Opinión

A Cárdenas le hicieron creer que podía

Cuauhtémoc Cárdenas Solórzano será el orador principal en unas horas más, cuando el Partido de la Revolución Democrática festeje los 25 años de su fundación. Este aniversario marca varios acontecimientos importantes y, aparentemente, irreversibles.

Es un hecho que al cumplir un cuarto de siglo, el PRD se encuentra en el mejor momento de su vida política. Hoy es, sin duda, la segunda fuerza política del país y desplazó al PAN al tercer lugar. Ha ligado tres sexenios gobernando el Distrito Federal y dominando la Asamblea Legislativa. Fue creador e impulsor del Pacto por México al inicio del gobierno de Enrique Peña Nieto.
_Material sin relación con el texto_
Lemma label_copies ctx h :
  sb ctx = s -> wstate dev base [] h ->
  runs dev (write_superblock_copies dev ctx raw') h (all_crash dev (label_torn base)) (fun _ h' => exists img,
    wstate dev img [] h' /\ labelled base label img).
Proof.
  intros Ectx Hw. destruct (sealed_label raw label Hz Hl raw' Hu) as (Hz' & Hv & Hf & Hrest & Hh).
  assert (Hb' : forall g, backup_at s raw' g -> backup_at s raw g) by (intros g [H1 H2]; split; [done|by rewrite <-Hh]).
  set (Q := fun w : Z * bytes => w = (1024, raw') \/ copy_write s raw' w).
  assert (Htorn : forall ws img, Forall Q ws -> mixture ws base img -> label_torn base img).
  { intros ws img HQ Hm. split.
    - apply (kept_mixture _ ws); [|done]. eapply list.Forall_impl; [exact HQ|]. intros w Hq.
      apply (place_like s raw raw'); [done|]. apply super_write_place; [done|]. destruct Hq as [Hq|Hq]; [by left|right].
      by apply copy_write_backup.
    - intros i Hi Hn. destruct (mixture_primary raw' ws base img i) as [E|E]; [|done|lia|done|].
      { eapply list.Forall_impl; [exact HQ|]. intros w [Hq|(g & Hg & E & _)]; [by left|right]. rewrite E. by apply Hb, Hb'. }
      rewrite E. assert (Es : slice raw' i 1 = slice raw i 1) by (apply Hrest; lia).
      apply (f_equal (fun l : bytes => byte_at l 0)) in Es. rewrite !byte_at_slice, !Z.add_0_r in Es by lia. exact Es. }
  pose proof (write_superblock_copies_spec dev ctx) as W. rewrite Ectx in W.
  eapply runs_mono; [apply (W Hgeo raw' Hz' Hroom Q base [] h Hw); [by apply Forall_nil|done]|intros h' _; by apply all_mixed|].
  intros [] h' _ (ws & HQ & HQall & Hin & Hm & Hw'). cbn [app] in *. eexists. split; [exact Hw'|].
  pose proof (supers_put ctx) as P. rewrite Ectx in P.
  destruct (P Hgeo raw' Hz' ws base) as [Es Ec]; [by intros g Hg; apply Hb, Hb'|done..|]. rewrite Ectx in Ec.
  split.
  - apply (Htorn ((1024, raw') :: ws)); [done|by apply mixture_put_all].
  - by rewrite Es.
  - by rewrite Es.
  - intros Hn. change (volume_name (superblock_fields ?b)) with (fixed_string (slice b 0x78 16)).
    rewrite Es, Hf. by apply label_read_back.
  - intros g Hg. fold raw s in Hg |- *. rewrite Es. cbv zeta.
    assert (Hg' : backup_at s raw' g) by (destruct Hg; split; [done|by rewrite Hh]).
    by destruct (super_copy_spec raw' g _ Hz' (Ec g Hg')) as (_ & ? & ? & ?).
Qed.
End SetLabel.

(** C0: setting the label of an ext file system ends and changes nothing but the
    device.  Whenever it stops early, each image that a power cut may leave
    differs from the old one in the superblock and its copies only, and in the
    superblock only in the label and the checksum.  When it returns, the device
    durably holds the label, padded with zeros, in a superblock with a valid
    checksum that is the old one otherwise, is read back as the name of the
    file system, and every group that is to hold a copy of the superblock holds
    a valid one with its own number and the same contents. *)
Theorem set_volume_label_exact (dev : BlockDevice) (base : bytes) (label : string) (allow_block_device : bool) (h : Host)
    (Hb : forall g, backup_at (superblock_fields (slice base 1024 1024)) (slice base 1024 1024) g ->
       2048 <= backup_off (superblock_fields (slice base 1024 1024)) g)
    (Hsize : zlen base < 2 ^ 64) (Hw : wstate dev base [] h) :
  wp (set_volume_label dev label allow_block_device) h (fun out h' => only_device dev h h' /\
    match out with
    | Ret _ => zlen (label_bytes label) <= 16 /\ exists img, wstate dev img [] h' /\ labelled base label img
    | Fail _ | Exit _ => all_crash dev (label_torn base) h'
    | OutOfFuel => False
    end).
Proof.
  apply (runs_wp dev (set_volume_label dev label allow_block_device) h (all_crash dev (label_torn base))
    (fun _ h' => zlen (label_bytes label) <= 16 /\ exists img, wstate dev img [] h' /\ labelled base label img)).
  assert (Hbase : label_torn base base) by by split.
  unfold set_volume_label. destruct (Z.ltb_spec 16 (zlen (label_bytes label))) as [|Hl]; [by eapply runs_failM, all_settled|].
  rstep Hw by (apply (yields_reader dev base [] _ _ (fun _ => True) Hw); [exact (reader_offline dev dev)|done])
    stop (by eapply all_quiet) as u Hu.
  rstep Hw by (apply (yields_reader dev base [] _ _ (fun _ => True) Hw); [exact (reader_inspect dev dev)|done])
    stop (by eapply all_quiet) as ds Hds.
  destruct (_ && _); [by eapply runs_failM, all_settled|].
  rstep Hw by (by apply (yields_any_context dev base)) stop (by eapply all_quiet) as ctx Hctx.
  cbv zeta in Hctx. destruct Hctx as (Ec & Hgeo & Hz & Hfit). unfold read_raw_superblock.
  rstep Hw by (apply (yields_read dev base [] 1024 1024); [exact Hw|lia|lia]) stop (by eapply all_quiet) as raw Hraw.
  destruct Hraw as (-> & _). cbn [put_all foldl] in *.
  assert (Esb : sb ctx = superblock_fields (slice base 1024 1024)) by (by rewrite Ec). rewrite Esb in Hgeo, Hfit.
  apply runs_pure; [by eapply all_settled|]. intros raw' Hseal.
  eapply runs_mono; [apply (label_copies dev base label Hgeo ltac:(lia) Hz Hb Hl raw' Hseal ctx); [done|exact Hw]|done|].
  by intros [] h' _ H.
Qed.

(** A file system of two groups of 8 blocks of 1 KiB with checksums, whose
    counters are zero; the second group holds copies. *)
Definition demo_groups_super : bytes :=
  match update_superblock_checksum
    (write_le32 (write_le16 (write_le16 (write_le32 (write_le32 (write_le32 (write_le32
       (zeros 1024) 0x00 16) 0x04 16) 0x20 8) 0x28 8) 0x38 0xEF53) 0x58 128) 0x64 0x400) with
  | Ok raw => raw
  | Err _ => []
  end.
Definition demo_groups_descs : bytes :=
  write_le32 (write_le32 (write_le32 (write_le32 (write_le32 (write_le32 (zeros 1024) 0 3) 4 4) 8 5) 32 10) 36 11) 40 12.
Definition demo_groups_fs : bytes :=
  zeros 1024 ++ demo_groups_super ++ demo_groups_descs ++ splice (zeros 1024) 0 [Byte.x3f] ++
  splice (zeros 1024) 0 [Byte.x03] ++ zeros 5120 ++ splice (zeros 1024) 0 [Byte.x1f] ++ zeros 5120.
Definition demo_groups_host : Host := demo_host (mkFile Regular demo_groups_fs []) [].

Lemma set_volume_label_exact_witness :
  let r := set_volume_label demo_ext4_device "data" false demo_groups_host in
  r.1 = Ret tt /\ exists img, wstate demo_ext4_device img [] r.2 /\ labelled demo_groups_fs "data" img.
Proof.
  assert (Hz : zlen demo_groups_fs = 16384) by (vm_compute; reflexivity).
  assert (Hw : wstate demo_ext4_device demo_groups_fs [] demo_groups_host).
  { apply (wstate_start demo_ext4_device demo_groups_host (mkFile Regular demo_groups_fs [])); [|done].
    split; [done|]. split; [exact Hz|by apply Forall_nil]. }
  assert (E : groups_count (superblock_fields (slice demo_groups_fs 1024 1024)) = 2) by by vm_compute.
  assert (Hb : forall g, backup_at (superblock_fields (slice demo_groups_fs 1024 1024)) (slice demo_groups_fs 1024 1024) g ->
    2048 <= backup_off (superblock_fields (slice demo_groups_fs 1024 1024)) g).
  { intros g [Hg _]. rewrite E in Hg. assert (g = 1) as -> by lia. by vm_compute. }
  assert (Hr : (set_volume_label demo_ext4_device "data" false demo_groups_host).1 = Ret tt) by (vm_compute; reflexivity).
  pose proof (set_volume_label_exact demo_ext4_device demo_groups_fs "data" false demo_groups_host Hb
    ltac:(rewrite Hz; lia) Hw) as H.
  split; [exact Hr|]. unfold wp in H. rewrite Hr in H. exact (proj2 (proj2 H)).
Defined.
Está trabajando con éxito en la transformación de su imagen, del partido de la protesta al partido de la propuesta.

Además, el PRD se enfrenta hoy a un reto no menor: abandonar los caudillismos. A querer o no, ya se sacudió a Andrés Manuel López Obrador, quien trabaja -desde hace varios años ya, incluso perteneciendo a las filas perredistas- en su propio proyecto personal, MORENA. El Movimiento Regeneración Nacional que está hecho a su imagen y semejanza; donde todos saben que hay un solo mando unipersonal, incuestionable, implacable, infinito.

El otro caudillo es el propio Cuauhtémoc Cárdenas, todo un ‘Príncipe’ de la política mexicana, el más influyente y respetado, a quien ‘le hicieron creer que podía’ regresar -según dijo uno de los más encumbrados perredistas en la actual dirigencia- a dirigir al partido que fundó hace un cuarto de siglo: el PRD.
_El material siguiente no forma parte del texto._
(** ** Places *)

Definition inode_bitmap_off (s : Superblock) (img : bytes) (g : Z) : Z :=
  inode_bitmap (desc_at img s g) * block_size s.
(** The copy of the descriptor of the group [g] in the group [b]. *)
Definition copy_off (s : Superblock) (b g : Z) : Z :=
  (group_start_block s b + 1) * block_size s + g * desc_bytes s.

Definition bitmap_place (s : Superblock) (base : bytes) (p : Z * Z) : Prop :=
  exists g, of_group s g /\ (p = (bitmap_off s base g, block_size s) \/ p = (inode_bitmap_off s base g, block_size s)).
Definition desc_place (s : Superblock) (p : Z * Z) : Prop :=
  exists g, of_group s g /\ p = (desc_off s g, desc_bytes s).
Definition desc_copy_place (s : Superblock) (raw : bytes) (p : Z * Z) : Prop :=
  exists b g, backup_at s raw b /\ of_group s g /\ p = (copy_off s b g, desc_bytes s).
(** What a repair may write. *)
Definition repair_place (s : Superblock) (raw : bytes) (p : Z * Z) : Prop :=
  super_place s raw p \/ desc_place s p \/ desc_copy_place s raw p.

Definition disjoint_places (p q : Z * Z) : Prop := p.1 + p.2 <= q.1 \/ q.1 + q.2 <= p.1.

(** The bitmaps lie apart from what is written, the copies behind the superblock
    and apart from the descriptors, and a group has room for its copies. *)
Record repair_layout (s : Superblock) (raw base : bytes) : Prop := {
  rl_bitmaps : forall p q, repair_place s raw p -> bitmap_place s base q -> disjoint_places p q;
  rl_backup : forall b, backup_at s raw b -> 2048 <= backup_off s b;
  rl_supers : forall b q, backup_at s raw b -> desc_place s q -> disjoint_places (backup_off s b, 1024) q;
  rl_copies : forall p q, desc_copy_place s raw p -> desc_place s q -> disjoint_places p q;
  rl_table : groups_count s * desc_bytes s <= (blocks_per_group s - 1) * block_size s
}.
Sin embargo, deshacerse de los caudillos también significa un reto importante para el PRD. Algunos dicen que podría quedar a merced de sus tribus; René Bejarano domina una de las más importantes. La actual cúpula perredista sabe que Bejarano se ubica ideológicamente más cerca de la posición de López Obrador, pero es consciente de que su conveniencia política hoy lo mantiene irremediablemente en el PRD.

Otro hecho sin reversa es la petición que hizo el PRD para que el Instituto Nacional Electoral organice su proceso interno para elegir presidente de su Comité Ejecutivo Nacional. Luego de una larga historia de elecciones internas cuestionadísimas, en las que se acuñó el concepto de ‘cochinero’, ahora pone la muestra y se somete al INE.
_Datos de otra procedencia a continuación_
(** The report behind the scan of the owners. *)
Definition start_report (basic : MetadataIntegrityReport) (o : OwnerScan) : DeepIntegrityReport :=
  let legacy := legacy_blockmap_inodes o in
  mkDeep true (legacy =? 0) (m_groups_checked basic) (allocated_inodes o) (extent_inodes o) legacy
    (zlen (extents o)) 0 (zlen (tree_blocks o)) 0 0 0 0
    (if negb (legacy =? 0)
     then [pretty legacy +:+ " allocated inodes use legacy indirect block maps; full owner coverage is unavailable"]
     else []) (m_errors basic).

(** One extent of the owners: the report and [owner_ranges]. *)
Definition check_extent (s : Superblock) (alloc : list BlockExtent) (st : DeepIntegrityReport * list Range)
    (e : OwnedExtent) : DeepIntegrityReport * list Range :=
  let '(r, ranges) := st in
  let bad := found bad_geometry ("inode " +:+ pretty (o_inode e) +:+ " extent overflows filesystem geometry") r in
  match add_overflow (physical_block e) (o_length e) with
  | None => (bad, ranges)
  | Some stop =>
      if blocks_count s <? stop then (bad, ranges)
      else
        (found_if (negb (fully_allocated alloc (physical_block e) (o_length e))) unallocated_owner
           ("inode " +:+ pretty (o_inode e) +:+ " extent is not fully allocated in the block bitmap")
           (count_data (o_length e) r),
         ranges ++ [mkSpan (physical_block e) stop (o_inode e) false])
  end.
Definition check_tree (alloc : list BlockExtent) (st : DeepIntegrityReport * list Range) (t : ExtentTreeBlock)
    : DeepIntegrityReport * list Range :=
  let '(r, ranges) := st in
  (found_if (negb (fully_allocated alloc (tb_physical_block t) 1)) unallocated_owner
     ("inode " +:+ pretty (tb_inode t) +:+ " extent-tree block is not allocated in the block bitmap") r,
   ranges ++ [mkSpan (tb_physical_block t) (u64 (tb_physical_block t + 1)) (tb_inode t) false]).

(** The fixed metadata of a group. *)
Definition fixed_ranges (s : Superblock) (gd : GroupDesc) : list Range :=
  [mkSpan (block_bitmap gd) (u64 (block_bitmap gd + 1)) 0 true;
   mkSpan (inode_bitmap gd) (u64 (inode_bitmap gd + 1)) 0 true;
   mkSpan (inode_table gd) (u64 (inode_table gd + inode_table_blocks s)) 0 true].
Definition check_fixed (s : Superblock) (alloc : list BlockExtent) (ranges : list Range) (g : Z)
    (r : DeepIntegrityReport) (f : Range) : DeepIntegrityReport :=
  if blocks_count s <? sp_end f
  then found unallocated_metadata ("group " +:+ pretty g +:+ " fixed metadata exceeds filesystem geometry") r
  else
    let r := found_if (negb (fully_allocated alloc (sp_start f) (u64 (sp_end f - sp_start f)))) unallocated_metadata
               ("group " +:+ pretty g +:+ " fixed metadata is not fully allocated in block bitmap") r in
    found_if (overlaps_any ranges (sp_start f) (sp_end f)) overlapping_metadata
      ("group " +:+ pretty g +:+ " fixed metadata overlaps inode-owned blocks") r.
Fixpoint check_fixed_groups (n : nat) (dev : BlockDevice) (s : Superblock) (alloc : list BlockExtent)
    (ranges : list Range) (g : Z) (r : DeepIntegrityReport) : M DeepIntegrityReport :=
  match n with
  | O => mret r
  | S n =>
      stop ← cancel_requested;
      if (stop : bool) then failM unsafe "deep verification cancelled"
      else
        gd ← read_group_desc dev s g;
        check_fixed_groups n dev s alloc ranges (g + 1)
          (foldl (check_fixed s alloc ranges g) r (fixed_ranges s gd))
  end.

(** [r.clean = r.errors.empty()]. *)
Definition close_deep (r : DeepIntegrityReport) : DeepIntegrityReport :=
  mkDeep (bool_decide (d_errors r = [])) (complete_owner_coverage r) (d_groups_checked r) (d_allocated_inodes r)
    (d_extent_inodes r) (legacy_inodes r) (data_extents r) (data_blocks r) (extent_tree_blocks r)
    (owner_unallocated_ranges r) (metadata_unallocated_ranges r) (overlapping_owner_ranges r)
    (owner_metadata_overlaps r) (d_warnings r) (d_errors r).

Section Deep.
(** [std::sort] on extents, and on ranges by start, end and inode and by start
    and end. *)
Context (sort_by : (OwnedExtent -> Z) -> list OwnedExtent -> list OwnedExtent).
Context (sort_owned sort_placed : list Range -> list Range).

Definition count_overlaps (ranges : list Range) : Z :=
  match sort_owned ranges with
  | [] => 0
  | r :: l => overlaps_from (sp_end r) l 0
  end.

Definition verify_deep (dev : BlockDevice) : M DeepIntegrityReport :=
  basic ← verify_metadata dev true;
  s ← read_superblock dev;
  graph ← build_allocation_graph dev None;
  o ← scan_extent_owners sort_by dev 0;
  let alloc := allocated graph in
  let st := foldl (check_extent s alloc) (start_report basic o, []) (extents o) in
  let '(r, ranges) := foldl (check_tree alloc) st (tree_blocks o) in
  let r := count_overlapping (count_overlaps ranges) r in
  r ← check_fixed_groups (Z.to_nat (groups_count s)) dev s alloc (sort_placed ranges) 0 r;
  mret (close_deep r).
End Deep.

(** ** Binary search *)

Lemma lower_bound_loop_spec {A} n (p : A -> bool) a b first len :
  Forall (fun x => p x = true) a -> Forall (fun x => p x = false) b ->
  (first <= length a <= first + len)%nat -> (first + len <= length (a ++ b))%nat -> (len <= n)%nat ->
  lower_bound_loop n p (a ++ b) first len = length a.
Proof.
  intros Ha Hb. revert first len. induction n as [|n IH]; intros first len H1 H2 Hn; cbn [lower_bound_loop]; [lia|].
  destruct (Nat.eqb_spec len 0); [lia|]. cbv zeta. pose proof (Nat.lt_div2 len ltac:(lia)) as Hh.
  set (half := Nat.div2 len) in *.
  destruct (lookup_lt_is_Some_2 (a ++ b) (first + half)) as [x Hx]; [lia|]. rewrite Hx.
  apply lookup_app_Some in Hx as [Hx | [Hge Hx]].
  - apply lookup_lt_Some in Hx as Hlt. rewrite (Forall_lookup_1 _ _ _ _ Ha Hx). apply IH; lia.
  - rewrite (Forall_lookup_1 _ _ _ _ Hb Hx). apply IH; lia.
Qed.
Lemma lower_bound_spec {A} (p : A -> bool) a b :
  Forall (fun x => p x = true) a -> Forall (fun x => p x = false) b -> lower_bound p (a ++ b) = length a.
Proof. intros Ha Hb. unfold lower_bound. apply lower_bound_loop_spec; try done; rewrite ?length_app; lia. Qed.

(** A list whose elements with [p] come first. *)
Lemma split_sorted {A} (R : A -> A -> Prop) (p : A -> bool) l :
  (forall x y, x ∈ l -> y ∈ l -> R x y -> p y = true -> p x = true) -> StronglySorted R l ->
  exists a b, l = a ++ b /\ Forall (fun x => p x = true) a /\ Forall (fun x => p x = false) b.
Proof.
  intros HR. induction 1 as [|x l Hs IH Hx]; [by exists [], []|].
  destruct IH as (a & b & -> & Ha & Hb); [intros x1 y1 Hx1 Hy1; apply (HR x1 y1); by right|].
  destruct (p x) eqn:E.
  - exists (x :: a), b. split_and!; [done|by apply Forall_cons|done].
  - exists [], (x :: a ++ b). split_and!; [done|by apply Forall_nil|]. apply Forall_cons. split; [done|].
    apply Forall_app. split; [|done]. apply Forall_app in Hx as [Hx _].
    apply list.Forall_forall. intros y Hy. rewrite list.Forall_forall in Hx. specialize (Hx y Hy).
    destruct (p y) eqn:Ey; [|done]. rewrite (HR x y) in E; [done|by left|right; apply elem_of_app; by left|done|done].
Qed.

(** ** Blocks of an allocation graph *)

(** Extents in order. *)
Definition extents_in_order : list BlockExtent -> Prop :=
  StronglySorted (fun a b => e_start a + e_length a <= e_start b).

Lemma extents_order n l : Forall (extent_ok n) l -> StronglySorted Z.lt (blocks_of l) -> extents_in_order l.
Proof.
  induction l as [|e l IH]; intros Hok Hs; [constructor|]. apply Forall_cons in Hok as [(E1 & E2 & _) Hok].
  rewrite blocks_of_cons in Hs. apply StronglySorted_app in Hs as (Hx & _ & Hs). constructor; [by apply IH|].
  apply list.Forall_forall. intros e' He'. rewrite list.Forall_forall in Hok.
  destruct (Hok e' He') as (E4 & E5 & _). assert (H : e_start e + e_length e - 1 < e_start e'); [|lia].
  apply Hx; [apply elem_of_seqZ; lia|]. unfold blocks_of. apply list_elem_of_In, in_concat.
  exists (seqZ (e_start e') (e_length e')). split; apply list_elem_of_In; [|apply elem_of_seqZ; lia].
  apply list_elem_of_fmap. by exists e'.
Qed.
Lemma elem_of_blocks l b : b ∈ blocks_of l <-> exists e, e ∈ l /\ e_start e <= b < e_start e + e_length e.
Proof.
  induction l as [|e l IH]; [split; [by intros H%elem_of_nil|by intros (e & H%elem_of_nil & _)]|].
  rewrite blocks_of_cons, elem_of_app, elem_of_seqZ, IH. split.
  - intros [H | (e' & He & Hb)]; [exists e|exists e']; rewrite elem_of_cons; tauto.
  - intros (e' & [-> | He]%elem_of_cons & Hb); [by left|right; by exists e'].
Qed.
De cualquier manera hay que esperar a que MORENA obtenga su registro oficial como partido político, veremos cuántos perredistas siguen a López Obrador y qué resultados obtienen en las elecciones de 2015. Eso configurará la elección presidencial de 2018. A ver.

Por cierto...

Si alguien ve a Marcelo Ebrard, díganle que su carrera política está agonizando. Por lo pronto, debe responder muchas preguntas por el fiasco y posible corrupción en la Línea 12 del Metro, la obra magna de su gobierno. ¿Andará escondido?